Few things.. I replaced the Dillon cutting blade on mine many many years ago with a carbide cutting blade. Much nicer cut.

If you google there are a few places selling them. It's been so many years I don't remember where I bought mine.




Now, if you are used to trimming brass with a device or machine that cuts/chamfers/deburs.. then your going to be disappointed because the RT1500 ONLY cuts. You'll need to chamfer/debur in a additional op or...

I've tested and played with different steps to not have to handle 5.56 brass again that's been trimmed with my RT1500...

I run 2 toolheads for every caliber. Brass prep toolhead and loading toolhead..

My 5.56 brass prep Dillon 1050 toolhead is setup with a Decapper in 2, hold down die over swage station in 3.. then MA Gold FL sizing die (no expander ball) in 4 that sizes brass 95% of the way, then rt1500 FL size/trim die in 5 thst finishes sizing to 100% and trims to length, then 21st Century TiN mandrel in 7 thst opens case mouth back up to final neck tension and knocks some bur off then M die in 8 that knocks almost resst of bur off and slightly flares mouth.

I then SS wet tumble with the SS chips, not the pins after running a batch of 5.56 brass through my 1050 dedicated brass prep toolhead..
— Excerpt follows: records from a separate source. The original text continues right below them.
(** The decimal digits of [n >= 0], most significant first, in front of
    [acc]; [fuel] bounds the number of digits (the bit length of [n] is
    enough). *)
Fixpoint digits_go (fuel : nat) (n : Z) (acc : list Z) : list Z :=
  match fuel with
  | O => acc
  | S f =>
      if n <? 10 then n :: acc
      else digits_go f (n / 10) ((n mod 10) :: acc)
  end.

Definition decimal_digits (n : Z) : list Z :=
  digits_go (S (Z.to_nat (Z.log2 n))) n [].

(** A comma follows a digit when a positive multiple of three digits is
    still to come. *)
Fixpoint group_thousands (ds : list Z) : string :=
  match ds with
  | [] => EmptyString
  | d :: rest =>
      String (digit_char d)
        (if negb (Nat.eqb (List.length rest) 0)
            && Nat.eqb (Nat.modulo (List.length rest) 3) 0
         then String "," (group_thousands rest) else group_thousands rest)
  end.

Definition format_thousands (x : Z) : string :=
  if x <? 0 then String "-" (group_thousands (decimal_digits (- x)))
  else group_thousands (decimal_digits x).




(* ================================================================== *)
(** ** Spec-side definitions and sample inputs *)

(** The weighted rule in the words of the spec (section 4.4, step 4). *)
Definition score_rule (length : Z) (contains_topic has_action_word : bool) : Z :=
  let length_points :=
    if (120 <=? length) && (length <=? 160) then 40
    else if ((100 <=? length) && (length <? 120))
            || ((160 <? length) && (length <=? 180)) then 30
    else if ((80 <=? length) && (length <? 100))
            || ((180 <? length) && (length <=? 200)) then 20
    else 10 in
  Z.min (0 + length_points + (if contains_topic then 30 else 0)
           + (if has_action_word then 30 else 0)) 100.

(** Reading a displayed integer back: an optional minus sign, then digits,
    the commas being skipped. *)
Fixpoint read_digits (s : string) (acc : Z) : Z :=
  match s with
  | EmptyString => acc
  | String c rest =>
      if Ascii.eqb c "," then read_digits rest acc
      else read_digits rest (acc * 10 + (Z.of_nat (nat_of_ascii c) - 48))
  end.

Definition read_int (s : string) : Z :=
  match s with
  | EmptyString => 0
  | String c rest =>
      if Ascii.eqb c "-" then - read_digits rest 0 else read_digits s 0
  end.

Ltac destruct_ifs :=
  repeat match goal with |- context [if ?b then _ else _] => destruct b eqn:? end.

Definition sample140 : string :=
  "Discover organic SEO tips? " ++ string_of_list_ascii (repeat "x"%char 113).
(** What lines 172-201 make of the cell they visit. *)
Lemma ai_cell_effect mt i j f f' :
  ai_cell mt i j f = Done f' ->
  same_frame (this f) (this f') /\
  exists c c',
    0 <= i * w_ (this f) + j < MAX_CELL_COUNT /\
    cells_ (this f) !! Z.to_nat (i * w_ (this f) + j) = Some c /\
    cells_ (this f') = <[Z.to_nat (i * w_ (this f) + j) := c']> (cells_ (this f)) /\
    is_active_ c' = is_active_ c /\
    wait_for_select_ c' = wait_for_select_ c /\
    shape_ c' = shape_ c /\
    jitter_ok (shake_ c') /\
    (shake_ c' = mkShake 0 0 \/ (start_ (this f) = false /\ is_active_ c = true)) /\
    (start_ (this f) = false ->
     active_change c' = active_change c /\ ready_ (this f') = ready_ (this f)) /\
    (active_change c = true -> active_change c' = true).
Proof.
  unfold ai_cell. destruct f as [g around0 n0]. simpl. intros H.
  apply run_bind_Done in H as (c & Hat & H). apply cell_at_Done in Hat as [Hk Hc].
  apply run_bind_Done in H as ([g1 n1] & Hshake & H).
  assert (exists s, g1 = with_cells (<[Z.to_nat (i * w_ g + j) := set_shake s c]> (cells_ g)) g
                    /\ jitter_ok s
                    /\ (s = mkShake 0 0 \/ (start_ g = false /\ is_active_ c = true)))
    as (s & -> & Hs & Hs0).
  { destruct (negb (start_ g) && get_active_state c) eqn:E;
      apply run_bind_Done in Hshake as (g2 & Hup & Hshake);
      apply cell_upd_Done in Hup as (c0 & _ & Hc0 & ->);
      assert (c0 = c) as -> by congruence;
      injection Hshake as <- _; eexists; (split; [reflexivity | ]).
    - apply andb_true_iff in E as [E1 E2]. apply negb_true_iff in E1.
      split; [split; apply Random_get_range | right; tauto].
    - split; [unfold jitter_ok; simpl; lia | now left]. }
  assert (Hlen : (Z.to_nat (i * w_ g + j) < length (cells_ g))%nat)
    by (now apply lookup_lt_Some in Hc).
  simpl in H. destruct (start_ g) eqn:Est.
  - apply run_bind_Done in H as (around & _ & H).
    apply run_bind_Done in H as (c1 & Hat1 & H).
    apply cell_at_Done in Hat1 as [_ Hc1]. simpl in Hc1.
    rewrite list_lookup_insert_eq in Hc1 by exact Hlen. injection Hc1 as <-.
    assert (this f' = with_cells (<[Z.to_nat (i * w_ g + j) := set_shake s c]> (cells_ g)) g
            \/ exists r, this f' = with_ready r
                 (with_cells (<[Z.to_nat (i * w_ g + j) :=
                                  set_active_change true (set_shake s c)]> (cells_ g)) g))
      as Hf'.
    { simpl in H.
      destruct (negb (is_active_ c));
        match type of H with (if ?b then _ else _) = _ => destruct b end;
        try (injection H as <-; now left);
        apply run_bind_Done in H as (g2 & Hup & H);
        apply cell_upd_Done in Hup as (c2 & _ & Hc2 & ->);
        simpl in Hc2; rewrite list_lookup_insert_eq in Hc2 by exact Hlen;
        injection Hc2 as <-; injection H as <-; right; eexists; simpl;
        rewrite list_insert_insert_eq; reflexivity. }
    destruct Hf' as [-> | (r & ->)].
    + split; [unfold same_frame; simpl; rewrite length_insert; tauto | ].
      exists c, (set_shake s c). simpl.
      do 6 (split; [assumption || reflexivity | ]).
      split; [exact Hs | ]. split; [exact Hs0 | ].
      split; [intros; discriminate | exact id].
    + split; [unfold same_frame; simpl; rewrite length_insert; tauto | ].
      exists c, (set_active_change true (set_shake s c)). simpl.
      do 6 (split; [assumption || reflexivity | ]).
      split; [exact Hs | ]. split; [exact Hs0 | ].
      split; [intros; discriminate | reflexivity].
  - injection H as <-. simpl.
    split; [unfold same_frame; simpl; rewrite length_insert; tauto | ].
    exists c, (set_shake s c). simpl.
    do 6 (split; [assumption || reflexivity | ]).
    split; [exact Hs | ]. split; [exact Hs0 | ].
    split; [intros _; split; reflexivity | exact id].
Qed.
Fixpoint _convert_tree (fuel : nat) (option : string) (template : yaml)
  (obj : value) (obj_index : nat) (attr_path : string) (target : yaml)
  : st unit :=
  match fuel with
  | 0 => lift (Raise RecursionError)
  | S fuel' =>
      match obj with
      | VObj c _ =>
          convert_fields option template (_convert_tree fuel' option template)
            obj obj_index attr_path (c_fields (env c)) target
      | _ => lift (Raise AttributeError)      (* [obj.__fields__] *)
      end
  end.

(** ** Root discovery *)

(** [lib, root, *_ = s.split("."); lib = importlib.import_module(lib);
     build_guide_tree(getattr(lib, root))] *)
Definition build_root (fuel : nat) (parts : list string) : result (string * node) :=
  p <~ unpack_root parts ;;
  cls <~ resolve (fst p) (snd p) ;;
  tree <~ build_guide_tree env fuel cls None ;;
  Ok (snd p, tree).

Section Annotations.
Variables (fuel : nat) (option : string).
Variable rec : cid -> st unit.

(** the loop of [_extract_roots]; a pydantic field descriptor has no
    [__fields__] of its own, so only the [elif] can recurse *)
Fixpoint extract_fields (fields : list field) : st unit :=
  match fields with
  | [] => sret tt
  | fld :: rest =>
      _ <- match dict_get String.eqb option (f_extra fld) with
           | Some tp =>
               r <- lift (build_root fuel (PyStr.split tp)) ;;
               fun roots => (dict_set String.eqb (fst r) (snd r) roots, Ok tt)
           | None => sret tt
           end ;;
      _ <- match f_type fld with
           | TSingle (AModel d) => rec d
           | _ => sret tt
           end ;;
      extract_fields rest
  end.
End Annotations.

(** [_extract_roots(obj, option, roots)]; the state is the dictionary bound
    to [roots] *)
Fixpoint _extract_roots (fuel : nat) (option : string) (obj : cid) : st unit :=
  match fuel with
  | 0 => lift (Raise RecursionError)
  | S fuel' =>
      extract_fields fuel' option (_extract_roots fuel' option) (c_fields (env obj))
  end.

(** [_get_target_roots(targets)] *)
Fixpoint target_roots_loop (fuel : nat) (targets : list yaml) (root_classes : roots_t)
  : result roots_t :=
  match targets with
  | [] => Ok root_classes
  | target :: rest =>
      parts <~ Yaml.split target ;;
      r <~ build_root fuel parts ;;
      target_roots_loop fuel rest (dict_set String.eqb (fst r) (snd r) root_classes)
  end.

Definition _get_target_roots (fuel : nat) (targets : yaml) : result roots_t :=
  match fuel with
  | 0 => Raise RecursionError
  | S fuel' =>
      vs <~ Yaml.values targets ;;
      target_roots_loop fuel' vs []
  end.

(** [if not "targets" in o: continue; roots.update(_get_target_roots(o["targets"]))] *)
Definition add_targets (fuel : nat) (o : yaml) (roots : roots_t) : result roots_t :=
  if negb (Yaml.contains "targets" o) then Ok roots
  else
    targets <~ Yaml.getitem o "targets" ;;
    found <~ _get_target_roots fuel targets ;;
    Ok (dict_update String.eqb roots found).

Fixpoint sub_options_loop (fuel : nat) (subs : list yaml) (roots : roots_t)
  : result roots_t :=
  match subs with
  | [] => Ok roots
  | sub_option :: rest =>
      roots' <~ add_targets fuel sub_option roots ;;
      sub_options_loop fuel rest roots'
  end.

Fixpoint options_loop (fuel : nat) (options : list yaml) (roots : roots_t)
  : result roots_t :=
  match options with
  | [] => Ok roots
  | YList subs :: rest =>
      roots' <~ sub_options_loop fuel subs roots ;;
      options_loop fuel rest roots'
  | o :: rest =>
      roots' <~ add_targets fuel o roots ;;
      options_loop fuel rest roots'
  end.

Definition _extract_roots_from_template (fuel : nat) (template : yaml)
  : result roots_t :=
  match fuel with
  | 0 => Raise RecursionError
  | S fuel' =>
      options <~ Yaml.values template ;;
      options_loop fuel' options []
  end.

End Linking.

(** ** [convert_data_model] *)

Section Entry.

Variable env : cid -> class_decl.
Variable re_match : string -> string -> result bool.
Variable py_str : value -> string.
Variable resolve : string -> string -> result cid.
(** the parsed content of every file that exists *)
Variable fs : string -> option yaml.
(** [root.build()], of the absent [nodes.py] *)
Variable built : Type.
Variable build : node -> built.
(** * The data-access layer of the recruitment server (integration/DAO)

    A shallow embedding of the [DAO] class: the person repository
    ([findPersonByParameter], [findPersonByUsername], [findPersonIdByAuth],
    [savePerson], [login]) and the application workflow ([submitApplication],
    [updateApplication]).

    The database behind Sequelize is a record of tables; every DAO method is a
    computation in a small state-and-exception monad over it, so that
    [try { ... } catch (error) { throw new Error(prefix + error.message) }]
    reads the same way here as in the JavaScript. *)

From stdpp Require Import gmap strings list pretty.

Open Scope Z_scope.
Open Scope string_scope.

(** ** JavaScript values and plain objects *)

Inductive value :=
  | VUndefined
  | VNull
  | VBool (b : bool)
  | VNum (n : Z)
  | VStr (s : string).

#[global] Instance value_eq_dec : EqDecision value.
Proof. solve_decision. Defined.

Definition value_encode (v : value) : unit + unit + bool + Z + string :=
  match v with
  | VUndefined => inl (inl (inl (inl tt)))
  | VNull => inl (inl (inl (inr tt)))
  | VBool b => inl (inl (inr b))
  | VNum n => inl (inr n)
  | VStr s => inr s
  end.

Definition value_decode (x : unit + unit + bool + Z + string) : value :=
  match x with
  | inl (inl (inl (inl _))) => VUndefined
  | inl (inl (inl (inr _))) => VNull
  | inl (inl (inr b)) => VBool b
  | inl (inr n) => VNum n
  | inr s => VStr s
  end.

#[global] Instance value_countable : Countable value.
Proof.
  apply (inj_countable' value_encode value_decode).
  by intros [].
Defined.

(** A plain record such as a request body: property names to values. *)
Abbreviation object := (gmap string value).

(** [o.k]: a missing property reads as [undefined]. *)
Definition prop (o : object) (k : string) : value :=
  default VUndefined (o !! k).

(** Truthiness, as the conditional operator and [if] test it. *)
Definition truthy (v : value) : bool :=
  match v with
  | VUndefined | VNull => false
  | VBool b => b
  | VNum n => negb (Z.eqb n 0)
  | VStr s => negb (String.eqb s EmptyString)
  end.

(** ** Errors *)

Inductive ErrorName :=
  | Error
  | TypeError
  | ReferenceError
  | AssertionError
  | DriverError.

#[global] Instance ErrorName_eq_dec : EqDecision ErrorName.
Proof. solve_decision. Defined.

Record JsError := mkError { ename : ErrorName; message : string }.

#[global] Instance JsError_eq_dec : EqDecision JsError.
Proof. solve_decision. Defined.

(** The double-quote character, for messages that quote a name. *)
Definition dq : string := String (Ascii.ascii_of_nat 34) EmptyString.

(** Messages of the errors the JavaScript engine raises by itself. *)
Definition destructure_null (k : string) : JsError :=
  mkError TypeError
    ("Cannot destructure property '" +:+ k +:+ "' of '(intermediate value)' as it is null.").

Definition read_of_null (k : string) : JsError :=
  mkError TypeError ("Cannot read properties of null (reading '" +:+ k +:+ "')").

Definition not_defined (x : string) : JsError :=
  mkError ReferenceError (x +:+ " is not defined").

(** ** The database *)

Module Availability.
Record row := mk {
  availability_id : Z;
  person_id : value;
  from_date : value;
  to_date : value;
  application_status : value;
  version_number : Z
}.
End Availability.

#[global] Instance Availability_row_eq_dec : EqDecision Availability.row.
Proof. solve_decision. Defined.

(** [competence_profile] is keyed on (person_id, competence_id), which is what
    [ignoreDuplicates] of the bulk insert relies on; [availability] is keyed on
    its primary key. [person_seq] and [availability_seq] are the next values of
    the two auto-increment columns, as the inserts that were executed have
    moved them. Creation timestamps are left out. *)
Record Database := mkDatabase {
  person : list object;
  person_seq : Z;
  competence_profile : gmap (value * value) value;
  availability : gmap Z Availability.row;
  availability_seq : Z
}.

(** What a method runs against: the committed tables and, while a transaction
    is open, the working copy its statements write to. *)
Record Store := mkStore { db : Database; txn : option Database }.

Definition idle (d : Database) : Store := mkStore d None.

(** ** Asynchronous methods as a state-and-exception monad *)

Inductive outcome (A : Type) :=
  | Return (a : A)
  | Throw (e : JsError).
Arguments Return {A} a.
Arguments Throw {A} e.

Definition dao (A : Type) : Type := Store -> outcome A * Store.

Definition ret {A} (a : A) : dao A := fun s => (Return a, s).

Definition throw {A} (e : JsError) : dao A := fun s => (Throw e, s).

Definition bind {A B} (m : dao A) (k : A -> dao B) : dao B :=
  fun s =>
    match m s with
    | (Return a, s') => k a s'
    | (Throw e, s') => (Throw e, s')
    end.

Declare Scope dao_scope.
Delimit Scope dao_scope with dao.
Notation "x <- m ;; k" := (bind m (fun x => k))
  (at level 100, m at next level, right associativity) : dao_scope.
Notation "m ;;; k" := (bind m (fun _ => k))
  (at level 100, right associativity) : dao_scope.
Open Scope dao_scope.

(** [try { m } catch (error) { h error }] *)
Definition try_catch {A} (m : dao A) (h : JsError -> dao A) : dao A :=
  fun s =>
    match m s with
    | (Return a, s') => (Return a, s')
    | (Throw e, s') => h e s'
    end.

(** A promise that is started and never awaited: its effect on the store
    stays, its result and its rejection reach nobody. *)
Definition detach {A} (m : dao A) : dao unit :=
  fun s => (Return tt, (m s).2).

Fixpoint detach_all {A} (ms : list (dao A)) : dao unit :=
  match ms with
  | [] => ret tt
  | m :: ms' => detach m ;;; detach_all ms'
  end.

(** [new Error(prefix + error.message)] *)
Definition wrap (prefix : string) (error : JsError) : JsError :=
  mkError Error (prefix +:+ message error).

(** ** util/validators.js *)

Module Validators.

Definition assertion (ok : bool) (msg : string) : dao unit :=
  if ok then ret tt else throw (mkError AssertionError msg).

(** [typeof v] *)
Definition typeof (v : value) : string :=
  match v with
  | VUndefined => "undefined"
  | VNull => "object"
  | VBool _ => "boolean"
  | VNum _ => "number"
  | VStr _ => "string"
  end.

(** What the strict [assert.equal] writes behind a message it was given,
    when the two strings differ: the comparison of the two, each in single
    quotes. How Node lays it out depends on its version (older ones write
    nothing there), on the length of the two strings and on the terminal; it
    is taken here on one line, and the properties use only that it comes
    behind the message. *)
Definition compared (actual expected : string) : string :=
  let nl := String (Ascii.ascii_of_nat 10) EmptyString in
  nl +:+ nl +:+ "'" +:+ actual +:+ "' !== '" +:+ expected +:+ "'" +:+ nl.

(** [assert.equal(typeof value, 'string', message)] *)
Definition isString (v : value) (varName : string) : dao unit :=
  if String.eqb (typeof v) "string" then ret tt
  else throw (mkError AssertionError
                (varName +:+ " needs to be a string."
                 +:+ compared (typeof v) "string")).

(** [validator.isEmpty]: the string has length zero. *)
Definition isEmpty (v : value) : bool :=
  match v with
  | VStr s => String.eqb s EmptyString
  | _ => false
  end.

Definition alphanumeric (c : Ascii.ascii) : bool :=
  let n := Ascii.nat_of_ascii c in
  ((48 <=? n) && (n <=? 57) || (65 <=? n) && (n <=? 90)
   || (97 <=? n) && (n <=? 122))%nat.

(** [validator.isAlphanumeric] in its default locale: [/^[0-9A-Z]+$/i]. *)
Definition isAlphanumeric (v : value) : bool :=
  match v with
  | VStr s =>
      negb (String.eqb s EmptyString)
      && forallb alphanumeric (String.list_ascii_of_string s)
  | _ => false
  end.

Definition isStringNonZeroLength (v : value) (varName : string) : dao unit :=
  isString v varName ;;;
  assertion (negb (isEmpty v)) (varName +:+ " needs to have non-zero length.").

Definition isAlphanumericString (v : value) (varName : string) : dao unit :=
  isString v varName ;;;
  assertion (isAlphanumeric v)
            (varName +:+ " needs to only contain letters and numbers.").

End Validators.

(** ** model/dtoFactory.js *)

Module PersonDTO.
Record t := mk {
  person_id : value;
  name : value;
  surname : value;
  ssn : value;
  email : value;
  password : value;
  role_id : value;
  username : value
}.
End PersonDTO.

(** Modelled from the spec: model/dtoFactory.js is not among the sources.
    The spec calls DTO assembly a reshaping of rows that holds no business
    rule; the body is that of the [createPersonDto] method of
    integration/dao.js, which copies the eight person columns off the model
    instance, a column the instance does not carry reading as [undefined]. *)
Definition createPersonDto (personModel : object) : PersonDTO.t :=
  PersonDTO.mk
    (prop personModel "person_id")
    (prop personModel "name")
    (prop personModel "surname")
    (prop personModel "ssn")
    (prop personModel "email")
    (prop personModel "password")
    (prop personModel "role_id")
    (prop personModel "username").

(** [const {person_id} = dto]: destructuring [null] is a TypeError. *)
Definition destructure_person_id (dto : option PersonDTO.t) : dao value :=
  match dto with
  | Some d => ret (PersonDTO.person_id d)
  | None => throw (destructure_null "person_id")
  end.

(** ** Sequelize: the statements the DAO issues and what they do to the tables *)

Inductive Statement :=
  | Transaction
  | Commit
  | Rollback
  | PersonFindOne
  | PersonCreate
  | CompetenceProfileBulkCreate
  | CompetenceProfileUpdate (person_id competence_id : value)
  | AvailabilityBulkCreate
  | AvailabilityFindByPk
  | AvailabilityUpdate.

(** The part of a call the DAO does not decide: for each statement the call
    issues, whether the database executes it ([None]) or the returned promise
    rejects with a message (a lost connection, a violated constraint, a lock
    timeout, a query that reaches a transaction already finished). The
    constraints of the schema are on this side: a statement that would break
    one, such as an insert under an id or a username that is taken, is a
    statement the driver rejects. Each call has a driver of its own: what the
    database does with the statements of one call says nothing about the
    next. *)
Definition Driver : Type := Statement -> option string.

Definition healthy : Driver := fun _ => None.

(** The columns of the person table, as [createPersonDto] and [updatePerson]
    name them. *)
Definition Person_attributes : list string :=
  ["person_id"; "name"; "surname"; "ssn"; "email"; "password"; "role_id";
   "username"].

(** Modelled from the spec: model/availability.js is not among the sources;
    the spec gives a new availability the initial status "unhandled", which is
    the default of the column here. *)
Definition default_application_status : value := VStr "unhandled".

Definition set_person (f : list object -> list object) (seq : Z -> Z)
    (d : Database) : Database :=
  mkDatabase (f (person d)) (seq (person_seq d)) (competence_profile d)
             (availability d) (availability_seq d).

Definition set_competence_profile
    (f : gmap (value * value) value -> gmap (value * value) value)
    (d : Database) : Database :=
  mkDatabase (person d) (person_seq d) (f (competence_profile d))
             (availability d) (availability_seq d).

Definition set_availability
    (f : gmap Z Availability.row -> gmap Z Availability.row) (seq : Z -> Z)
    (d : Database) : Database :=
  mkDatabase (person d) (person_seq d) (competence_profile d)
             (f (availability d)) (seq (availability_seq d)).

(** A value on its way into a column: [undefined] and a missing property are
    stored as NULL. *)
Definition column (o : object) (k : string) : value :=
  match o !! k with
  | Some VUndefined | None => VNull
  | Some v => v
  end.

(** The row of a new person. The id is the one the record brings, or the
    next value of the sequence when it brings none. *)
Definition Person_build (seq : Z) (o : object) : object :=
  let r : object := list_to_map (map (fun k => (k, column o k)) Person_attributes) in
  if decide (column o "person_id" = VNull) then <["person_id" := VNum seq]> r
  else r.

(** The id a record brings for its row, if it brings one: a number. No
    property, [undefined] and [null] leave the id to the sequence. An id of
    another type is for the database to convert or to turn down and is not
    modelled; the properties that speak of ids exclude it. *)
Definition own_id (o : object) : option Z :=
  match o !! "availability_id" with
  | Some (VNum n) => Some n
  | _ => None
  end.
(** * OnlineShopping: the versioned 'Transaction' ledger

    A shallow embedding of [OnlineShopping_v2.py] (and of the unrolled
    [OnlineShopping.py], whose three per-day blocks are the same statements
    without the functions): the text loader [Execute], the fixed-width
    decoder [Usable], the snapshot [Final_data], [Insert], the matching loop
    [Main_logic], the driver [processOnlineshopping] and [main].

    The SQLite table is a list of rows in rowid order; the statements the
    program sends are functions on that list, threaded through a state and
    exception monad, so that the table reached when a statement raises is
    part of the result. The table is the one seen through the connection
    [conn]; what a commit makes durable is always an earlier state of it.
    The table is taken to exist, as it does once [main] has created it, and
    the database to be available: a locked or full database is not
    modelled.

    The program builds the text of its INSERT and UPDATE statements from
    its data. For data of the usual shape the model reads these statements
    itself: records of plain printable text are stored as they are, and ids
    that are integers are compared as SQLite compares them. What SQLite
    makes of any other text is not computed here: it is a parameter of the
    program ([Sqlite]), and every theorem holds whatever it is. *)

From Stdlib Require Import String Ascii List ZArith Lia Bool Arith Sorted.
Import ListNotations.
Open Scope string_scope.
Open Scope list_scope.

(** ** Python values used by the program *)

Module Py.

(** Exceptions that the modelled statements raise: those of [open] and
    [read], the [ValueError] of [list.remove] and those of [sqlite3]. *)
Inductive exn : Type :=
| FileNotFoundError
| PermissionError
| IsADirectoryError
| OSError
| UnicodeDecodeError
| ValueError
| OperationalError
| ProgrammingError.

Inductive result (A : Type) : Type :=
| Ok (a : A)
| Raise (e : exn).
Arguments Ok {A} a.
Arguments Raise {A} e.

(** [s[a:b]] for literal bounds [0 <= a], [0 <= b]: both bounds are clamped
    to [len(s)], and an empty range gives the empty string. *)
Definition slice (a b : nat) (s : string) : string :=
  let n := String.length s in
  let lo := Nat.min a n in
  let hi := Nat.min b n in
  substring lo (hi - lo) s.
The chips make the tumbling time much shorter and the case mouths look WAY better after. It knocks off or rounds off any remaining bur.

This process is strictly for 5.56 brass processing to be loaded in large qty on my automated 1050 to pump out 5.56 55 fmj or 62gr SS109...

This process was tested and perfected to produce case mouths that didnt cause bullets to fall off when dropped from Mr.Bulletfeeder on my loading toolhead and not to scrape copper from bullets when being seated.

I no longer have those problems with the above process.

My precision rounds get trimmed on my Henderson....

Hope this helps.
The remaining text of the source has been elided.